Die sogenannte Zivilverwaltung antwortete B’tselem auf ihre Anfrage 1979: ‚es gibt keine juristische Grundlage für Ofra, aber es ist eine der Gemeinden unter dem Meteh Binyamin Regionalrat unter der Verwaltungsverordnung des Regionalrates (Judea und Samaria) (No.783)'.(Überetzung aus dem engl.) Ofra hat heute 2.700 Einwohner, und ist bestens versorgt mit 3 Schulen, einer Tagesstätte, mehreren Kindergärten, verschiedenen öffentlichen Einrichtungen, Geschäften und etwas Leichtindustrie.

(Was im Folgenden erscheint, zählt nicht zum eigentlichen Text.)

(** * PFC conversation engine (src/plugins/PFC/pfc.py)

    A shallow embedding of the conversation orchestration code: the
    DecisionInfo reducer, the action planner, the goal store, the waiter,
    the notification handler, the action dispatch of a Conversation and
    the per-stream instance registry.

    Conventions of the embedding.
    - Values that the program reads out of untyped dictionaries are
      [pyval]s; Python's truth test, [d[k]], [d.get(k, dflt)] and the
      subtraction [time.time() - x] are written out on them.
    - Numbers of type float are idealised as rationals ([Q]): no rounding,
      no infinities.  Nothing below depends on rounding.
    - Text is a [string] holding UTF-8; the characters of a text are its
      decoded code points.
    - An exception is a value of Python's [Exception] class.  Signals
      outside that class (task cancellation, interpreter exit) are not
      modelled.
    - Collaborators that live outside pfc.py (the language model, the chat
      observer, the JSON extractor, the reply checker, the transport) are
      fields of a record [Collaborators]: arbitrary functions over an
      abstract environment that may return or raise.
    - What the program does to the outside is kept as a trace of events;
      of the log, warnings and errors are kept.
    - A loop without a bound ([Waiter.wait], the conversation loop) is
      unrolled a given number of times ([fuel]).
    - Coroutines of the registry ([get_instance], [_initialize]) are cut
      at their awaits and interleaved by a schedule. *)

From Stdlib Require Import ZArith QArith Qround String Ascii List Lia Lqa.
From stdpp Require Import base option list gmap strings.

Local Open Scope string_scope.
Local Open Scope list_scope.

Set Warnings "-register-all".

(** ** Python values *)

Inductive pyval : Type :=
| PyNone
| PyBool (b : bool)
| PyInt (z : Z)
| PyFloat (q : Q)
| PyStr (s : string)
| PyList (l : list pyval)
| PyDict (d : list (string * pyval)).

Abbreviation pydict := (list (string * pyval)).

(** [bool(v)]: the truth value of an object. *)
Definition truthy (v : pyval) : bool :=
  match v with
  | PyNone => false
  | PyBool b => b
  | PyInt z => negb (z =? 0)%Z
  | PyFloat q => negb (Qeq_bool q 0)
  | PyStr s => negb (String.eqb s "")
  | PyList l => match l with [] => false | _ => true end
  | PyDict d => match d with [] => false | _ => true end
  end.

(** The number a value stands for in arithmetic, if it is one
    ([True] and [False] are the integers 1 and 0). *)
Definition py_num (v : pyval) : option Q :=
  match v with
  | PyBool b => Some (if b then 1 else 0)%Q
  | PyInt z => Some (inject_Z z)
  | PyFloat q => Some q
  | _ => None
  end.

(** [hash(v)] succeeds: lists and dicts are unhashable. *)
Definition hashable (v : pyval) : bool :=
  match v with
  | PyList _ | PyDict _ => false
  | _ => true
  end.

(** [a == b] on hashable values (numbers compare by value across
    [bool], [int] and [float]). *)
Definition py_eqb (a b : pyval) : bool :=
  match a, b with
  | PyNone, PyNone => true
  | PyStr s, PyStr t => String.eqb s t
  | _, _ =>
      match py_num a, py_num b with
      | Some x, Some y => Qeq_bool x y
      | _, _ => false
      end
  end.

(** ** Exceptions and outcomes *)

Inductive exn : Type :=
| KeyError (key : string)
| TypeError (what : string)
| AttributeError (what : string)
| ValueError (what : string)
| RuntimeError (what : string)
| TimeoutError
| ExternalError (what : string).

(** What running a piece of code yields: a value, a raised exception, or
    [OutOfFuel] when a bounded unrolling of a loop was too short. *)
Inductive outcome (A : Type) : Type :=
| Ret (a : A)
| Raise (e : exn)
| OutOfFuel.
Arguments Ret {A} a.
Arguments Raise {A} e.
Arguments OutOfFuel {A}.

Definition is_ret {A} (o : outcome A) : bool :=
  match o with Ret _ => true | _ => false end.

Definition is_raise {A} (o : outcome A) : bool :=
  match o with Raise _ => true | _ => false end.

#[global] Instance outcome_ret : MRet outcome := fun A a => Ret a.
#[global] Instance outcome_bind : MBind outcome := fun A B f m =>
  match m with
  | Ret a => f a
  | Raise e => Raise e
  | OutOfFuel => OutOfFuel
  end.

(** [d[k]] *)
Fixpoint dict_lookup (d : pydict) (k : string) : option pyval :=
  match d with
  | [] => None
  | (k', v) :: d' => if String.eqb k' k then Some v else dict_lookup d' k
  end.

Definition getitem (d : pydict) (k : string) : outcome pyval :=
  match dict_lookup d k with
  | Some v => Ret v
  | None => Raise (KeyError k)
  end.

(** [d.get(k, dflt)] *)
Definition dict_get (d : pydict) (k : string) (dflt : pyval) : pyval :=
  default dflt (dict_lookup d k).

(** [v.get(k, dflt)] on an arbitrary object: only dicts have [get]. *)
Definition py_get (v : pyval) (k : string) (dflt : pyval) : outcome pyval :=
  match v with
  | PyDict d => Ret (dict_get d k dflt)
  | _ => Raise (AttributeError "get")
  end.

(** [now - v] where [now] is a float. *)
Definition float_sub (now : Q) (v : pyval) : outcome Q :=
  match py_num v with
  | Some t => Ret (now - t)%Q
  | None => Raise (TypeError "unsupported operand type(s) for -")
  end.

(** ** ConversationState *)

Inductive ConversationState : Type :=
| INIT | RETHINKING | ANALYZING | PLANNING | GENERATING | CHECKING
| SENDING | WAITING | LISTENING | ENDED | JUDGING.

(** ** UserInfo (constructed by [UserInfo.from_dict], a collaborator) *)

Record UserInfo : Type := mkUserInfo {
  user_id : pyval;
  user_nickname : pyval
}.


(** ** State and exceptions

    Code that mutates an object and may raise is a function from the state
    to an outcome and the state as it stands when the code is left. *)

Definition M (S A : Type) : Type := S -> outcome A * S.

#[global] Instance M_ret {S} : MRet (M S) := fun A a s => (Ret a, s).
#[global] Instance M_bind {S} : MBind (M S) := fun A B f m s =>
  match m s with
  | (Ret a, s') => f a s'
  | (Raise e, s') => (Raise e, s')
  | (OutOfFuel, s') => (OutOfFuel, s')
  end.

Definition raise {S A} (e : exn) : M S A := fun s => (Raise e, s).
Definition out_of_fuel {S A} : M S A := fun s => (OutOfFuel, s).
Definition lift {S A} (o : outcome A) : M S A := fun s => (o, s).
Definition gets {S A} (f : S -> A) : M S A := fun s => (Ret (f s), s).
Definition modify {S} (f : S -> S) : M S unit := fun s => (Ret tt, f s).

(** [try: body except Exception as e: handler(e)] *)
Definition try_except {S A} (body : M S A) (handler : exn -> M S A) : M S A :=
  fun s =>
    match body s with
    | (Raise e, s') => handler e s'
    | r => r
    end.

(** What a collaborator call yields: it returns or it raises. *)
Abbreviation result A := (exn + A)%type.

Definition of_result {A} (r : result A) : outcome A :=
  match r with
  | inl e => Raise e
  | inr a => Ret a
  end.

(** A value flowing into a parameter annotated [str].  [analyze_goal]
    asks the extractor for fields of type [str]; should it hand out
    something else, the attempt counts as failed. *)
Definition as_str (v : pyval) : outcome string :=
  match v with
  | PyStr s => Ret s
  | _ => Raise (TypeError "str expected")
  end.

(** ** DecisionInfo *)

Record DecisionInfo : Type := mkDecisionInfo {
  last_message_time : pyval;
  last_message_content : pyval;
  last_message_sender : pyval;
  new_messages_count : Z;
  unprocessed_messages : list pydict;
  is_cold_chat : bool;
  cold_chat_duration : Q;
  last_bot_speak_time : pyval;
  last_user_speak_time : pyval;
  active_users : list pyval;
  bot_id : string
}.

(** The dataclass defaults. *)
Definition DecisionInfo_default : DecisionInfo :=
  mkDecisionInfo PyNone PyNone PyNone 0 [] false 0 PyNone PyNone [] "".

Definition set_last_message_time v (d : DecisionInfo) :=
  let 'mkDecisionInfo _ b c n u i k e f g h := d in mkDecisionInfo v b c n u i k e f g h.
Definition set_last_message_content v (d : DecisionInfo) :=
  let 'mkDecisionInfo a _ c n u i k e f g h := d in mkDecisionInfo a v c n u i k e f g h.
Definition set_last_message_sender v (d : DecisionInfo) :=
  let 'mkDecisionInfo a b _ n u i k e f g h := d in mkDecisionInfo a b v n u i k e f g h.
Definition set_new_messages_count v (d : DecisionInfo) :=
  let 'mkDecisionInfo a b c _ u i k e f g h := d in mkDecisionInfo a b c v u i k e f g h.
Definition set_unprocessed_messages v (d : DecisionInfo) :=
  let 'mkDecisionInfo a b c n _ i k e f g h := d in mkDecisionInfo a b c n v i k e f g h.
Definition set_is_cold_chat v (d : DecisionInfo) :=
  let 'mkDecisionInfo a b c n u _ k e f g h := d in mkDecisionInfo a b c n u v k e f g h.
Definition set_cold_chat_duration v (d : DecisionInfo) :=
  let 'mkDecisionInfo a b c n u i _ e f g h := d in mkDecisionInfo a b c n u i v e f g h.
Definition set_last_bot_speak_time v (d : DecisionInfo) :=
  let 'mkDecisionInfo a b c n u i k _ f g h := d in mkDecisionInfo a b c n u i k v f g h.
Definition set_last_user_speak_time v (d : DecisionInfo) :=
  let 'mkDecisionInfo a b c n u i k e _ g h := d in mkDecisionInfo a b c n u i k e v g h.
Definition set_active_users v (d : DecisionInfo) :=
  let 'mkDecisionInfo a b c n u i k e f _ h := d in mkDecisionInfo a b c n u i k e f v h.

(** [s.add(x)] on a set kept as a duplicate-free list. *)
Definition set_add (x : pyval) (s : list pyval) : outcome (list pyval) :=
  if hashable x
  then Ret (if existsb (py_eqb x) s then s else s ++ [x])
  else Raise (TypeError "unhashable type").

(** [update_from_message(message)]; [from_dict] is [UserInfo.from_dict],
    defined outside pfc.py.  The object is mutated statement by statement:
    a failure part-way leaves the earlier assignments in place. *)
Definition update_from_message (from_dict : pyval -> result UserInfo)
    (message : pydict) : M DecisionInfo unit :=
  t ← lift (getitem message "time");
  modify (set_last_message_time t);;
  modify (set_last_message_content
            (dict_get message "processed_plain_text" (PyStr "")));;
  user_info ← lift (of_result (from_dict (dict_get message "user_info" (PyDict []))));
  modify (set_last_message_sender (user_id user_info));;
  bot ← gets bot_id;
  (if py_eqb (user_id user_info) (PyStr bot)
   then
     t' ← lift (getitem message "time");
     modify (set_last_bot_speak_time t')
   else
     t' ← lift (getitem message "time");
     modify (set_last_user_speak_time t');;
     users ← gets active_users;
     users' ← lift (set_add (user_id user_info) users);
     modify (set_active_users users'));;
  n ← gets new_messages_count;
  modify (set_new_messages_count (n + 1)%Z);;
  u ← gets unprocessed_messages;
  modify (set_unprocessed_messages (u ++ [message])).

Im May 2008 zeigt eine Luftaufnahme 570 Gebäude, 400 davon Einfamilienhäuser – keines davon ist je autorisiert worden, alle sind also nach israelischem Planungsrecht illegal, was seit der Besetzung für Tausende von palästinensischen Wohnhäusern das Ende bedeutet hat. Berücksichtigt man die Planungsgrundlagen aus der Mandatszeit, die Israel nie außer Kraft gesetzt hat und zumeist als Argument gegen palästinensische Bauanträge benutzt, so unterliegt das Gebiet dem Plan RJ/5 von 1942, nachdem das Land für landwirtschaftliche Nutzung festgelegt wurde und strenge Vorschriften für Bauten erfordert, also Abstände, Dichte und anderes. Auch dagegen verstößt Ofra hundertprozentig – aber palästinensischen Familien, die in diesem Gebiet oder in Ost Jerusalem zum Beispiel gegen den Bau der Mauer auf ihrem Land geklagt haben, wurde dieser Plan sogar zum Verhängnis, indem die israelische Planungsbehörde ihnen mitteilte, dass ihre vor 60 oder 50 Jahren errichteten Häuser wegen des RJ dort gar nicht stehen dürften und vom Abriss bedroht sind.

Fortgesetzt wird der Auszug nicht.